It’s been more than six months since Alabama Senator Tommy Tuberville first announced his decision to block hundreds of high-level military promotions over the Biden administration’s military abortion policy. During that time, his staff has worked to justify the blockage in multiple memos to reporters, including listing seven other times when senators blocked military promotions and high-profile nominations.
But Scripps News found that key individuals involved in nearly all the cases cited by Tuberville’s team reject the comparison.
“It’s totally apples and oranges here,” retired Gen. Arnold Punaro told Scripps News.
This list spans from 1992 until recently this year. It cites senators on both sides of the aisle threatening or blocking Pentagon nominees for a variety of reasons.
The first alleged precedent, from 1992, cites the decision of a bipartisan pair of senators to block military promotions over the Navy’s tailhook scandal, an incident in which dozens of Navy and Marine aviators were fired during a conference in Las Vegas in 1991. Women were sexually harassed. ,
Punaro remembers the situation well – he was staff director of the Senate Armed Services Committee from 1983 to 1997.

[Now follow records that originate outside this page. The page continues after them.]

Lemma json_dup_ok m s : is_cstr s -> zlen s < 2 ^ 31 ->
  exists a x, json_dup malloc m s = Some (<[a := (true, s ++ 0 :: x)]> m, a) /\ m !! a = None /\ a <> NULL.
Proof.
  intros Hs Hlen. pose proof (zlen_nonneg s). unfold json_dup. destruct (malloc m 17) as [[a0 f]|] eqn:Em; [|by apply Henough in Em].
  destruct (malloc_fresh _ _ _ _ Em) as [Hf Hf0]. pose proof (malloc_size _ _ _ _ Em) as Hl. cbn [mbind option_bind].
  assert (Hroom : exists a b e, (if 16 <? zlen s then alloc ← Sb.double_until 64 16 (zlen s); '(m, a) ← realloc malloc (<[a0 := (true, f)]> m) a0 (alloc + 1); Some (m, a, alloc) else Some (<[a0 := (true, f)]> m, a0, 16))
    = Some (<[a := (true, b)]> m, a, e) /\ m !! a = None /\ a <> NULL /\ zlen b = e + 1 /\ zlen s <= e /\ 16 <= e < 2 ^ 33).
  { destruct (Z.ltb_spec 16 (zlen s)); [|exists a0, f, 16; split; [done|]; split; [done|]; split; [done|]; lia].
    destruct (Sb.double_until_spec 63 16 (zlen s)) as (k & -> & K1 & K2 & K3); [lia | change (2 ^ Z.of_nat 63) with (2 ^ 63); lia |]. cbn [mbind option_bind].
    destruct (realloc_grows m a0 f (k + 1)) as (a & x & -> & A1 & A2 & A3); [done | done | lia |]. cbn [mbind option_bind].
    exists a, (f ++ x), k. rewrite zlen_app. split; [done|]. split; [done|]. split; [done|]. lia. }
  destruct Hroom as (a & b & e & -> & Ha & Ha0 & Hb & He1 & He2). cbn [mbind option_bind]. rewrite (proj2 (Z.eqb_neq a NULL) Ha0).
  destruct (split_at b (zlen s)) as (b1 & b2 & -> & Hb1); [lia|]. rewrite store_bytes_insert, wrn_app_0 by done. cbn [mbind option_bind]. rewrite zlen_app in Hb.
  assert (Hroom : exists a' y c, (if e <=? zlen s then alloc ← Sb.double_until 64 e (zlen s + 1); realloc malloc (<[a := (true, s ++ b2)]> m) a (alloc + 1) else Some (<[a := (true, s ++ b2)]> m, a))
    = Some (<[a' := (true, s ++ y :: c)]> m, a') /\ m !! a' = None /\ a' <> NULL).
  { destruct b2 as [|y b2]; [change (zlen (@nil Z)) with 0 in Hb; lia|]. rewrite zlen_cons in Hb. destruct (Z.leb_spec e (zlen s)); [|exists a, y, b2; by split_and!].
    destruct (Sb.double_until_spec 63 e (zlen s + 1)) as (k & -> & K1 & K2 & K3); [lia | change (2 ^ Z.of_nat 63) with (2 ^ 63); lia |]. cbn [mbind option_bind].
    destruct (realloc_grows m a (s ++ y :: b2) (k + 1)) as (a' & x & -> & A1 & A2 & A3); [done | done | rewrite zlen_app, zlen_cons; lia |].
    exists a', y, (b2 ++ x). rewrite <- app_assoc. by split_and!. }
  destruct Hroom as (a' & y & c & -> & Ha' & Ha0'). cbn [mbind option_bind]. rewrite (proj2 (Z.eqb_neq a' NULL) Ha0').
  change (y :: c) with ([y] ++ c). rewrite store_bytes_insert, wrn_app_split by done. cbn [mbind option_bind]. by exists a', c.
Qed.

End strings.

(** ** Blocks that are added and taken away *)

Lemma Forall2_impl_in {A B} (P Q : A -> B -> Prop) l k : Forall2 P l k -> (forall x y, x ∈ l -> P x y -> Q x y) -> Forall2 Q l k.
Proof.
  induction 1 as [|x y l k Hx _ IH]; intros Hi; constructor; [apply Hi; [left | done]|]. apply IH. intros a b Ha. apply Hi. by right.
Qed.

Lemma grown_perm m m' bs bs' : bs ≡ₚ bs' -> grown m m' bs -> grown m m' bs'.
Proof.
  intros Hp [Hs Hf Hl Hn Hb]. split; try done.
  - intros b Hb'. apply Hf. by rewrite Hp.
  - intros b Hb'. apply Hl. by rewrite Hp.
  - by rewrite <- Hp.
  - by rewrite <- Hp.
Qed.

Lemma grown_delete m m' a bs : grown m m' (a :: bs) -> grown m (delete a m') bs.
Proof.
  intros [Hs Hf Hl Hn Hb]. apply NoDup_cons in Hn as [Ha Hn]. split.
  - intros x Hx. destruct (decide (x = a)) as [-> | Hne]; [rewrite Hf in Hx by left; by destruct Hx|]. rewrite lookup_delete_ne by done. by apply Hs.
  - intros b Hb'. apply Hf. by right.
  - intros b Hb'. rewrite lookup_delete_ne by (intros ->; done). apply Hl. by right.
  - done.
  - rewrite <- Hb. change (delete a m') with (delete_all [a] m'). by rewrite delete_all_comm.
Qed.

(** ** Strings of an event *)

Definition own (p : property_t) : list Z := if value p =? NULL then [] else [value p].

(** [p] is NULL, or a string of its own with the text [t]. *)
Definition str_ok (m : memory) (p : property_t) (t : option (list Z)) : Prop :=
  match t with
  | None => p = p_null
  | Some s => exists a n x, p = json_prop a n /\ a <> NULL /\ is_cstr s /\ m !! a = Some (true, s ++ 0 :: x)
  end.

Lemma str_ok_same m m' p t : str_ok m p t -> (forall a, a ∈ own p -> m' !! a = m !! a) -> str_ok m' p t.
Proof.
  destruct t as [s|]; [|done]. intros (a & n & x & -> & Ha & Hs & Hm) Hsame. exists a, n, x. split_and!; try done. rewrite Hsame; [done|].
  unfold own. cbn [value json_prop]. rewrite (proj2 (Z.eqb_neq a NULL) Ha). left.
Qed.

Lemma str_ok_grown m m' bs p t : str_ok m p t -> grown m m' bs -> str_ok m' p t.
Proof.
  intros Hp Hg. apply (str_ok_same m); [done|]. intros a Ha. apply (g_same _ _ _ Hg). destruct t as [s|]; [|rewrite Hp in Ha; by apply not_elem_of_nil in Ha].
  destruct Hp as (a' & n & x & -> & Ha0 & _ & Hm). unfold own in Ha. cbn [value json_prop] in Ha. rewrite (proj2 (Z.eqb_neq a' NULL) Ha0) in Ha. apply list_elem_of_singleton in Ha as ->. by eexists.
Qed.

Lemma property_free_json m p t : str_ok m p t -> property_free json_types m p = Some (delete_all (own p) m, p_null).
Proof.
  destruct t as [s|]; [|by intros ->]. intros (a & n & x & -> & Ha & _ & Hm). unfold property_free, own. cbn [value json_prop]. rewrite (proj2 (Z.eqb_neq a NULL) Ha).
  change (flag (json_prop a n) is_owner) with true. change (get_property_type json_types (json_prop a n)) with (Some json_property_type). unfold json_destroy, json_delete_string, mem_free. cbn [value json_prop].
  by rewrite (proj2 (Z.eqb_neq a NULL) Ha), Hm.
Qed.

(** ** Events as values *)

Record event := mk_ev { ev_id : list Z; ev_name : list Z; ev_encrypted : Z; ev_parameters : JsonNode }.

(** The text of a member that is a string. *)
Definition text_member (ms : list (list Z * JsonNode)) (k : list Z) : option (list Z) :=
  match find_in ms k with Some (JString s) => s | _ => None end.

Definition base_blocks (b : mqtt_event_base_t) : list Z := own (id b) ++ own (name b).
Definition base_rep (m : memory) (b : mqtt_event_base_t) (h n : option (list Z)) : Prop := str_ok m (id b) h /\ str_ok m (name b) n.
(** The structure holds the event, with strings of its own. *)
Definition base_ok (m : memory) (b : mqtt_event_base_t) (e : event) : Prop :=
  base_rep m b (Some (ev_id e)) (Some (ev_name e)) /\ encrypted b = ev_encrypted e /\ parameters b = Some (ev_parameters e).

Lemma base_rep_same m m' b h n : base_rep m b h n -> (forall a, a ∈ base_blocks b -> m' !! a = m !! a) -> base_rep m' b h n.
Proof. intros [A B] Hs. split; eapply str_ok_same; try done; intros a Ha; apply Hs, elem_of_app; auto. Qed.

Lemma base_rep_grown m m' bs b h n : base_rep m b h n -> grown m m' bs -> base_rep m' b h n.
Proof. intros [A B] Hg. split; by eapply str_ok_grown. Qed.

(** The strings of an event are no longer than what a part can hold. *)
Definition texts_ok (ms : list (list Z * JsonNode)) (k : list Z) : Prop :=
  forall s, find_in ms k = Some (JString s) -> exists t, s = Some t /\ is_cstr t /\ zlen t < 2 ^ 31.

Definition with_ks {W} (s : state W) (k : Crypt.state) : state W := mk_state k (event_queue s) (api_event_queue s) (sm s) (sm_http s) (api_mqtt_max_capacity s) (locked s) (rest s).
Definition with_mem (k : Crypt.state) (m : memory) : Crypt.state := Crypt.mk_state m (Crypt.static_sh k) (Crypt.static_hmac k) (Crypt.api k) (Crypt.secret k).
Abbreviation mem s := (Crypt.mem (ks s)).

Lemma on_keys_run {W A} (f : Crypt.M A) (s : state W) a k : f (ks s) = Some (a, k) -> on_keys f s = Some (a, with_ks s k).
Proof. intros E. unfold on_keys. erewrite bind_run by done. erewrite bind_run by (apply lift_run; exact E). done. Qed.

Lemma on_mem_run {W A} (f : memory -> option (A * memory)) (s : state W) a m : f (mem s) = Some (a, m) -> on_mem f s = Some (a, with_ks s (with_mem (ks s) m)).
Proof. intros E. unfold on_mem. apply on_keys_run. rewrite E. done. Qed.

Lemma with_mem_id {W} (s : state W) : with_ks s (with_mem (ks s) (mem s)) = s.
Proof. by destruct s as [[] ? ? ? ? ? ? ?]. Qed.

Section ops.
Context {W : Type}.
Context (malloc : memory -> Z -> option (Z * list Z)) `{Hmalloc : !Malloc malloc}.
Context (Henough : forall m n, 0 <= n -> malloc m n <> None).
Context (union_bool : JsonNode -> Z).
Abbreviation fill := (fill_string_from_json malloc json_types).

Lemma fill_none ms k p (s : state W) : texts_ok ms k -> text_member ms k = None -> fill (JObject ms) k p s = Some ((-1, p), s).
Proof.
  unfold text_member, texts_ok, fill_string_from_json, json_find_member. intros Ht Hn. destruct (find_in ms k) as [j|]; [|done].
  destruct j as [| |t| | |]; try done. destruct (Ht _ eq_refl) as (x & -> & _). done.
Qed.

Lemma fill_some ms k t (s : state W) : texts_ok ms k -> text_member ms k = Some t ->
  exists p m, fill (JObject ms) k p_null s = Some ((0, p), with_ks s (with_mem (ks s) m)) /\ grown (mem s) m (own p) /\ str_ok m p (Some t).
Proof.
  unfold text_member, texts_ok, fill_string_from_json, json_find_member. intros Ht Hn. destruct (find_in ms k) as [j|]; [|done].
  destruct j as [| |o| | |]; try done. destruct (Ht _ eq_refl) as (x & -> & Hx & Hl). injection Hn as ->.
  destruct (json_dup_ok malloc Henough (mem s) t Hx Hl) as (a & x & E & Ha & Ha0).
  exists (json_prop a (u16 (zlen t))), (<[a := (true, t ++ 0 :: x)]> (mem s)). cbn [mbind]. erewrite bind_run by done. split; [|split].
  - apply on_mem_run. unfold strdup_property. rewrite E. cbn [mbind option_bind]. rewrite (proj2 (Z.eqb_neq a NULL) Ha0). unfold p_json, bytes_at. rewrite lookup_insert_eq. cbn [mbind option_bind].
    by rewrite strlen_cstr.
  - unfold own. cbn [value json_prop]. rewrite (proj2 (Z.eqb_neq a NULL) Ha0). by apply grown_insert.
  - exists a, (u16 (zlen t)), x. split_and!; try done. apply lookup_insert_eq.
Qed.

(** The event that a message says, if it has the four members. *)
Definition parse_event (ms : list (list Z * JsonNode)) (id_ name_ : list Z) : option event :=
  h ← text_member ms id_; n ← text_member ms name_; e ← find_in ms (lit "encrypted"); p ← find_in ms (lit "parameters");
  Some (mk_ev h n (bool_ union_bool e) p).

Lemma get_event_base_ok ms id_ name_ (s : state W) : texts_ok ms id_ -> texts_ok ms name_ ->
  exists rc b main m h n, get_event_base malloc json_types union_bool mqtt_event_base_init (JObject ms) id_ name_ s = Some ((rc, b, main), with_ks s (with_mem (ks s) m)) /\
    grown (mem s) m (base_blocks b) /\ base_rep m b h n /\
    match parse_event ms id_ name_ with
    | Some e => rc = 0 /\ base_ok m b e /\ main = JObject (remove_in ms (lit "parameters"))
    | None => rc = -1
    end.
Proof.
  intros Hid Hname. unfold get_event_base, parse_event. cbn [mqtt_event_base_init id name encrypted parameters].
  destruct (text_member ms id_) as [h|] eqn:Eh; cbn [mbind option_bind].
  2: { erewrite bind_run by by apply fill_none. cbn [fst snd]. change (-1 <? 0) with true. cbv iota. exists (-1), mqtt_event_base_init, (JObject ms), (mem s), None, None.
    rewrite with_mem_id. split; [done|]. split; [apply grown_nil | done]. }
  destruct (fill_some ms id_ h s Hid Eh) as (p1 & m1 & E1 & G1 & S1). erewrite bind_run by exact E1. cbn [fst snd]. change (0 <? 0) with false. cbv iota. set (s1 := with_ks s _) in *.
  destruct (text_member ms name_) as [n|] eqn:En; cbn [mbind option_bind].
  2: { erewrite bind_run by by apply fill_none. cbn [fst snd]. change (-1 <? 0) with true. cbv iota. exists (-1), (mk_base p1 p_null 0 None), (JObject ms), m1, (Some h), None.
    split; [done|]. split; [unfold base_blocks; cbn [id name]; by rewrite app_nil_r | done]. }
  destruct (fill_some ms name_ n s1 Hname En) as (p2 & m2 & E2 & G2 & S2). erewrite bind_run by exact E2. cbn [fst snd]. change (0 <? 0) with false. cbv iota.
  assert (Hg : forall e ps, grown (mem s) m2 (base_blocks (mk_base p1 p2 e ps))).
  { intros e ps. unfold base_blocks. cbn [id name]. apply (grown_perm _ _ (own p2 ++ own p1)); [apply Permutation_app_comm|]. by apply (grown_trans _ m1). }
  assert (Hr : forall e ps, base_rep m2 (mk_base p1 p2 e ps) (Some h) (Some n)) by (intros e ps; split; [by eapply str_ok_grown | done]).
  cbn [id name encrypted parameters json_find_member]. destruct (find_in ms (lit "encrypted")) as [e|]; cbn [mbind option_bind]; [|by eexists _, _, _, m2, _, _].
  destruct (find_in ms (lit "parameters")) as [ps|]; cbn [mbind option_bind]; [|by eexists _, _, _, m2, _, _].
  eexists _, _, _, m2, _, _. split; [done|]. split; [apply Hg|]. split; [apply Hr|]. split; [done|]. split; [|done]. split; [apply Hr | done].
Qed.
Lemma finish_error hid h fuel msg s : (forall a, a ∈ sc -> is_Some (mem s !! a)) -> msg ∈ messages -> says sc (mem s) hid (Some h) -> (Z.to_nat patience < fuel)%nat ->
  exists ok s' l, finish_command fuel hid (Some (error_of msg)) s = Some (if (ok : bool) then 0 else -2, s') /\ settled s s' (if ok then 0 else -2) /\ seen s' = seen s ++ l /\ attempts h failed (Some (error_text msg)) ok l.
Proof.
  intros Hsc Hmsg Hh Hf. destruct (encode_error msg s Hmsg) as (a & Ee & Ha & Ha0). destruct (message_printable msg Hmsg) as (_ & _ & Hc). unfold finish_command. erewrite bind_run by exact Ee.
  set (s1 := with_ks s _). assert (Hasc : a ∉ sc) by (intros Hin; destruct (Hsc a Hin) as [b Hb]; congruence).
  assert (Hold : forall x, is_Some (mem s !! x) -> mem s1 !! x = mem s !! x) by (intros x [b Hb]; apply lookup_insert_ne; congruence).
  destruct (answers_ok hid h failed (json_prop a (u16 (zlen (error_text msg)))) (Some (error_text msg)) fuel s1) as (o & s2 & l & E & [Ho Hm] & Hs & Hatt); [| | done |].
  - destruct Hh as (A & B & C & b & x & D). split; [done|]. split; [done|]. split; [done|]. exists b, x. rewrite Hold; [done | by eexists].
  - split; [done|]. split; [done|]. split; [done|]. exists true, []. apply lookup_insert_eq.
  - erewrite bind_run by exact E. assert (Hkept : kept sc (mem s) (mem s2)) by (apply (kept_trans _ _ (mem s1)); [intros x Hx; rewrite (Hold x Hx); by split | by apply like_kept]).
    destruct o as [o|]; [exists true | exists false; by exists s2, l].
    assert (Ef : free_property json_types (json_prop a (u16 (zlen (error_text msg)))) s2 = Some (tt, with_ks s2 (with_mem (ks s2) (delete a (mem s2))))).
    { apply on_mem_run. rewrite (property_free_json _ _ (Some (error_text msg))).
      - unfold own. cbn [value json_prop]. rewrite (proj2 (Z.eqb_neq a NULL) Ha0). done.
      - exists a, (u16 (zlen (error_text msg))), []. split_and!; try done. rewrite (proj2 Hm) by done. apply lookup_insert_eq. }
    erewrite bind_run by exact Ef. eexists _, l. split; [done|]. split; [|by split]. split; [done|]. split.
    + intros x Hx. change (is_Some (delete a (mem s2) !! x) /\ (x ∉ sc -> delete a (mem s2) !! x = mem s !! x)). rewrite lookup_delete_ne by (intros ->; rewrite Ha in Hx; by destruct Hx). by apply Hkept.
    + intros _. split; [|done]. by apply (like_delete sc (mem s) (mem s2) a (true, error_text msg ++ [0])).
Qed.

Lemma settled_after s s1 s' r : moved s s1 -> settled s1 s' r -> settled s s' r.
Proof.
  intros [Ho Hm] (Ho' & Hk & Hl). split; [by eapply others_trans|]. split.
  - eapply kept_trans; [by apply like_kept | exact Hk].
  - intros Hr. destruct (Hl Hr) as [A B]. split; [by eapply like_trans | done].
Qed.

(** After the event was received: the call and the last answer. *)
Lemma rest_ok hid h fuel es params s : (forall a, a ∈ sc -> is_Some (mem s !! a)) -> table sc s es -> command_given params -> says sc (mem s) hid (Some h) -> (Z.to_nat patience < fuel)%nat ->
  forall l1, attempts h received None true l1 ->
  exists r s' l, (err ← run_command call params; _ ← DeviceCommand.http_session_close_set true; finish_command fuel hid err) s = Some (r, s') /\ settled s s' r /\ seen s' = seen s ++ l /\ trace h (verdict es params) r (l1 ++ l).
Proof.
  intros Hsc Ht Hc Hh Hf l1 Hl1. pose proof (run_command_ok es params s Ht Hc) as Hr. destruct (verdict es params) as [msg | [cb pay]] eqn:Ev.
  - erewrite bind_run by exact Hr. erewrite bind_run by apply close_set_run. set (s1 := with_client s _).
    destruct (finish_error hid h fuel msg s1) as (ok & s' & l & E & Hs & Hseen & Ha); [done | by eapply verdict_message | done | done |].
    exists (if ok then 0 else -2), s', l. split; [exact E|]. split; [exact Hs|]. split; [exact Hseen | by apply refused].
  - erewrite bind_run by exact Hr. pose proof (Hcall cb pay (outside (rest s))) as Hlog. destruct (call cb pay (outside (rest s))) as [r w]. cbn [fst snd] in Hlog |- *. erewrite bind_run by apply close_set_run. set (s1 := with_client _ _).
    assert (Hs1 : seen s1 = seen s ++ [Called cb pay r]) by exact Hlog.
    destruct (r <? 0) eqn:Er.
    + destruct (finish_error hid h fuel (lit "Something went wrong") s1) as (ok & s' & l & E & Hs & Hseen & Ha); [done | unfold messages; repeat first [left; done | right] | done | done |].
      exists (if ok then 0 else -2), s', (Called cb pay r :: l). split; [exact E|]. split; [exact Hs|]. split; [by rewrite Hseen, Hs1, <- app_assoc|]. apply called; [done|]. by rewrite Er.
    + destruct (finish_none hid h fuel s1) as (ok & s' & l & E & Hs & Hseen & Ha); [done | done |].
      exists (if ok then 0 else -2), s', (Called cb pay r :: l). split; [exact E|]. split; [exact Hs|]. split; [by rewrite Hseen, Hs1, <- app_assoc|]. apply called; [done|]. by rewrite Er.
Qed.
(** A command, the same with a signature that is not the right one, and a request. *)
Definition event_members (name : list Z) (params : list (list Z * JsonNode)) : list (list Z * JsonNode) :=
  [(lit "hid", JString (Some (lit "h1"))); (lit "name", JString (Some name)); (lit "encrypted", JBool false); (lit "parameters", JObject params)].
Definition command_members : list (list Z * JsonNode) :=
  event_members (lit "SendCommand") [(lit "deviceHid", JString (Some (lit "d1"))); (lit "command", JString (Some (lit "go"))); (lit "payload", JString (Some (lit "x")))].
Definition forged_members : list (list Z * JsonNode) := command_members ++ [(lit "signatureVersion", JString (Some (lit "1"))); (lit "signature", JString (Some (lit "0123")))].
Definition request_text : list Z := JsonStream.etext (JObject [(lit "led", StateSpec.member (lit "true") (lit "2018-05-22T10:08:38.503Z"))]).
Definition request_members : list (list Z * JsonNode) :=
  event_members (lit "ServerToGateway_DeviceStateRequest") [(lit "deviceHid", JString (Some (lit "d1"))); (lit "transHid", JString (Some (lit "t"))); (lit "payload", JString (Some request_text))].
Definition sample_ops : list op :=
  [Message command_members (sample_parts command_members); Message forged_members (sample_parts forged_members); Message request_members (sample_parts request_members); Has; Proc; Proc; Proc].
Definition sample_now (_ : sample_world) (_ : Timer.timestamp) : Timer.timestamp := Timer.mk_ts 0 5 4 3 2 1 6 2018.

Lemma samples_stream : Forall (fun ms => JsonStream.streamable (JObject ms)) [command_members; forged_members; request_members].
Proof. repeat (apply Forall_cons; split); try constructor; repeat constructor; try done; cbn [fst snd]; by apply short_text_dec. Qed.

Lemma samples_decode : Forall (fun ms => JsonDecode.decodable (JObject ms)) [command_members; forged_members; request_members].
Proof. repeat (apply Forall_cons; split); try constructor; repeat first [by apply (bool_decide_unpack _) | constructor]. Qed.

Lemma samples_signed ms : ms ∈ [command_members; forged_members; request_members] -> message_ok GatewaySign.no_number sample_bool sample_text ms (lit "hid") (lit "name").
Proof.
  intros Hms. split; [|split].
  - intros s E. exists (lit "h1"). repeat (apply elem_of_cons in Hms as [-> | Hms]; [cbn in E; injection E as <-; split; [done|]; split; [by repeat constructor | by cbv]|]). by apply not_elem_of_nil in Hms.
  - intros s E. repeat (apply elem_of_cons in Hms as [-> | Hms]; [cbn in E; injection E as <-; eexists; split; [done|]; split; [by repeat constructor | by cbv]|]). by apply not_elem_of_nil in Hms.
  - intros e E v g Ev Eg. repeat (apply elem_of_cons in Hms as [-> | Hms]); [done | | done | by apply not_elem_of_nil in Hms]. cbn in E, Ev, Eg. injection E as <-. injection Ev as <-. injection Eg as <-.
    exists (lit "1"), (lit "0123"). split; [done|]. split; [done|]. split; [by repeat constructor|]. intros _. eexists. split; [done|]. split; [done|]. split; [|done].
    repeat (apply Forall_cons; split); [..|constructor]; (split; [apply (bool_decide_unpack _); by vm_compute|]); eexists; (split; [done | by repeat constructor]).
Qed.

(** What the events of the messages ask for. *)
Definition sample_command_spec : @handler_spec (DeviceCommand.program unit (DeviceState.dev sample_world)) := command_spec 90 91 1 [] [(lit "go", 7)] [lit "led"] (lit "d1") sample_commands.
Definition sample_state_spec : @handler_spec (DeviceCommand.program unit (DeviceState.dev sample_world)) := state_spec test_malloc 90 91 sample_text 1 [] [(lit "go", 7)] [lit "led"] (lit "d1") sample_requests.

Lemma command_event_ok e : ev_name e = lit "SendCommand" -> ev_parameters e = JObject [(lit "deviceHid", JString (Some (lit "d1"))); (lit "command", JString (Some (lit "go"))); (lit "payload", JString (Some (lit "x")))] ->
  event_ok sample_command_spec sample_state_spec other_spec other_spec e.
Proof.
  intros Hn Hp sp Hsp. rewrite Hn in Hsp. change (Some sample_command_spec = Some sp) in Hsp. injection Hsp as <-. cbn [needs sample_command_spec command_spec]. rewrite Hp. intros o. cbn. intros [= <-]. eexists. split; [done | by repeat constructor].
Qed.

“In the context of that scandal, you had hundreds of people who were involved in misconduct, including some who committed criminal offenses of sexual assault,” the retired general told Scripps News.
“The committee felt there was a need to review each individual involved and ensure they were cleared of any misconduct,” Punaro said. “It shows how much of a rookie he is,” he said of Tuberville.
The next example on the list of seven is from 1996, when then-Senator Arlen Specter organized hundreds of promotions in protest of ” [the] Secretary of Defense[‘s] denied [to] Answer questions about the country’s spy agencies.”
Craig Snyder, who served as Specter’s chief of staff in 1996, said, “In general, it is correct that Senator Specter had no objection to using the hold power when he felt there was a vital national interest involved. Is.”
“Specter was trying to get to the bottom of whether the Clinton administration was responding appropriately [Osama] Bin Laden,” Snyder told Scripps about the late senator’s 1996 capture.
“I don’t know if you can compare it to, you know, the culture war issue about abortion.”
In six of the seven examples listed, Scripps News spoke to aides, former staffers and Tuberville’s former Senate aide, retired Alabama Senator Richard Shelby, who served from 1987 until earlier this year — all of whom said the precedents hold. Are not above.
“I’ve blocked a bunch of nominees, but not the generals and all that,” Shelby told Scripps News by phone.
When contacted for comment, Steven Stafford, communications director for Senator Tuberville, told Scripps News that the detailed examples amount to “opinion.”
“It doesn’t change the fact that many senators have had military nominations over the years and they generally got what they wanted,” Stafford told Scripps via email.
Although Congress has returned from its month-long August recess, the Pentagon’s abortion policy is not expected to change, and Senator Tuberville characterized its holding as “extraordinary” and “necessary” to compel the Biden administration to Emphasized.
As of Friday, September 8, there were 273 senior military promotions held up in the Senate, according to a spokesperson for the Senate Armed Services Committee.